Perambulando pela vizinhança, descobre o Glória Bar, comandado por Mônica (Diva Menner) que toma afeição pelo jovem. Porém, Gabriel só quer saber mesmo é beijar um homem musculoso e misterioso na pista, o uruguaio Adriano (Alejandro Claveaux). Todes dizem que é uma furada. Afinal, ele é um michê não muito confiável, já com rastro de danos em outros. No entanto, sendo básica e burra, ele ignora o que os outros pensam e segue seu coração (e pau) para conquistar o afeto de Adriano, se jogando de cabeça em um romance tórrido e destrutivo.
Ruas da Glória (2025) é o novo filme de Felipe Sholl, realizador por trás do longa-metragem Fale Comigo lançado em 2016. O diretor disse durante o debate após a exibição da obra que se inspirou na sua experiência como "estrangeiro" à cidade do Rio de Janeiro, assim como sua protagonista. De fato, a direção brilha quando o filme quer parecer interessado na história da subcultura de cruising ou, até mesmo, na relação entre cidade e pessoa como é registrado em formatos de vídeos de celular que aparecem ao longo da narrativa.
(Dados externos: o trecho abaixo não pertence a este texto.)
(* ===== verification/RoundTimeout.v ===== *)
(** * Round timeouts

    [anchor/qbft_manager/src/timeout.rs]: when a round of a consensus instance times out,
    either at a cumulative deadline from a fixed origin or relative to the round's start.
    Instants and durations are nanoseconds. *)

From S2P Require Import Prelude SsvTypes ValidatorRules.

Definition QUICK_TIMEOUT_THRESHOLD : N := 8.
(** In seconds. *)
Definition QUICK_TIMEOUT : N := 2.
Definition SLOW_TIMEOUT : N := 120.
Definition PROPOSER_ROUND_TIMEOUT : N := 1500000000.
Definition LEGACY_PROPOSER_ROUND_TIMEOUT : N := secs 2.

(** [Duration::MAX] and the last [Instant] (signed 64-bit seconds). *)
Definition DURATION_MAX : N := secs u64_max + 999999999.
Definition INSTANT_MAX : N := secs (2 ^ 63 - 1) + 999999999.

Definition checked_mul64 (a b : N) : option N := if (a * b <=? u64_max)%N then Some (a * b)%N else None.
Definition checked_sub64 (a b : N) : option N := if (b <=? a)%N then Some (a - b)%N else None.
Definition checked_add_to (max a b : N) : option N :=
  if (a + b <=? max)%N then Some (a + b)%N else None.

(** [TimeoutMode] ([qbft_manager/src/lib.rs]). *)
Inductive TimeoutMode :=
  | SlotTime (round_deadline_origin : N)
  | Relative (current_round_start_time round_timeout : N).

Definition cumulative_timeout (round : N) : option N :=
  if (round <=? QUICK_TIMEOUT_THRESHOLD)%N
  then secs <$> checked_mul64 round QUICK_TIMEOUT
  else
    let quick_portion := secs (QUICK_TIMEOUT_THRESHOLD * QUICK_TIMEOUT) in
    slow_rounds ← checked_sub64 round QUICK_TIMEOUT_THRESHOLD;
    slow_portion ← secs <$> checked_mul64 slow_rounds SLOW_TIMEOUT;
    checked_add_to DURATION_MAX quick_portion slow_portion.

Definition single_round_timeout (round round_timeout : N) : N :=
  if (round <=? QUICK_TIMEOUT_THRESHOLD)%N then round_timeout else secs SLOW_TIMEOUT.

Definition calculate_round_timeout (round : N) (mode : TimeoutMode) : option N :=
  match mode with
  | SlotTime origin =>
      total ← cumulative_timeout round;
      checked_add_to INSTANT_MAX origin total
  | Relative start round_timeout =>
      checked_add_to INSTANT_MAX start (single_round_timeout round round_timeout)
  end.

(** The sum of the timeouts of rounds 1 to [n], each of the relative mode. *)
Fixpoint sum_of_rounds (n : nat) : N :=
  match n with
  | O => 0
  | S n => sum_of_rounds n + single_round_timeout (N.of_nat (S n)) (secs QUICK_TIMEOUT)
  end.

Lemma sum_of_rounds_closed n :
  sum_of_rounds n =
    (if N.of_nat n <=? 8 then secs (N.of_nat n * 2) else secs (16 + (N.of_nat n - 8) * 120))%N.
Proof.
  induction n as [|n IH]; [done|]. cbn [sum_of_rounds]. rewrite IH.
  unfold single_round_timeout, QUICK_TIMEOUT_THRESHOLD, QUICK_TIMEOUT, SLOW_TIMEOUT, secs.
  destruct (N.leb_spec (N.of_nat n) 8), (N.leb_spec (N.of_nat (S n)) 8); lia.
Qed.

(** Rounds whose cumulative timeout is representable. *)
Definition round_fits (n : N) : Prop := (16 + n * 120 <= u64_max)%N.

Lemma cumulative_timeout_closed n :
  round_fits n →
  cumulative_timeout n =
    Some (if n <=? 8 then secs (n * 2) else secs (16 + (n - 8) * 120))%N.
Proof.
  unfold round_fits, cumulative_timeout, checked_mul64, checked_sub64, checked_add_to,
    QUICK_TIMEOUT_THRESHOLD, QUICK_TIMEOUT, SLOW_TIMEOUT, DURATION_MAX.
  intros Hf. destruct (N.leb_spec n 8).
  - destruct (N.leb_spec (n * 2) u64_max); [done|lia].
  - destruct (N.leb_spec 8 n); [cbn [mbind option_bind]|lia].
    destruct (N.leb_spec ((n - 8) * 120) u64_max); [|lia]. cbn [fmap option_fmap option_map mbind option_bind].
    unfold secs in *. destruct (N.leb_spec (8 * 2 * 1000000000 + (n - 8) * 120 * 1000000000)
                                 (u64_max * 1000000000 + 999999999)); [|lia].
    f_equal. lia.
Qed.

(** the cumulative deadline of round [n] is the sum of the timeouts its first [n]
    rounds have one by one, so that an instance timed from a fixed origin and one timed
    round by round (with two-second quick rounds) keep the same schedule. *)
Theorem cumulative_timeout_is_sum n :
  round_fits (N.of_nat n) → cumulative_timeout (N.of_nat n) = Some (sum_of_rounds n).
Proof. intros Hf. by rewrite cumulative_timeout_closed, sum_of_rounds_closed. Qed.

Lemma cumulative_timeout_is_sum_witness : cumulative_timeout 12 = Some (sum_of_rounds 12).
Proof. apply (cumulative_timeout_is_sum 12). by vm_compute. Defined.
O problema é que o foco da trama não é esse; e quando toca nesse ponto, é tão superficial que nem deixa uma marca.
O relacionamento, ou a falta deste, entre Gabriel e Adriano é o que interessa para a direção. As personagens principais, de um modo geral, são vazias de personalidade e dimensionalidades. Gabriel é ingênuo e, ao tomar ciência do mundo dos trabalhadores do sexo que lhe é lentamente empurrado por Adriano, ele enxerga muito mais como uma diversão do que uma questão de sobrevivência. Além disso, ele se afunda nas drogas junto do amante, aumentando sua dependência emocional. A dinâmica entre as duas personagens funciona mais como uma alegoria de lovebombing e ghosting na vida real, do que, de fato, uma relação amorosa entre dois homens. Em paralelo, o filme tenta trazer o conceito de família escolhida, que é bem trabalhada e tem seus momentos até certo ponto.
Porém, Sholl falha em dar uma dimensão significativa a sua protagonista que é monótona e insuportável por boa parte da obra. Ou seja, em palavras mais viadas, ele basicamente fez mais um filme de gay básica chata com energia de passiva patética que sofre e se faz de coitado. O que em pleno 2025, isso deveria ser crime contra o cinema queer. Sua decupagem é pífia e equivocada muitas das vezes. As cenas de sexo, e tem muitas, são filmadas de um jeito pretencioso e preguiçoso que, ao invés de demonstrar a euforia corpórea das personagens, chegam a ser entediantes de assistir. Chega ser asséptico e até mesmo comedido na sua abordagem, em boa parte. Os atores não estão ruins, mas ficam reféns de uma direção fraquíssima e sem nenhuma força emanente.
Ruas da Glória é um filme vazio de significados e interpretações sobre o universo no qual deseja retratar, subdesenvolvido com ideias seguras que parece muito mais como um conto moral do que um retrato de uma comunidade. É um longa cuja decadência é o seu maior triunfo e tiro no pé. Se quiserem ver um filme que fala sobre a relação entre pessoa e cidade, a rotina de michês e o senso de comunidade, por favor, assistam Baby (2024); isso sim é um filme queer de qualidade.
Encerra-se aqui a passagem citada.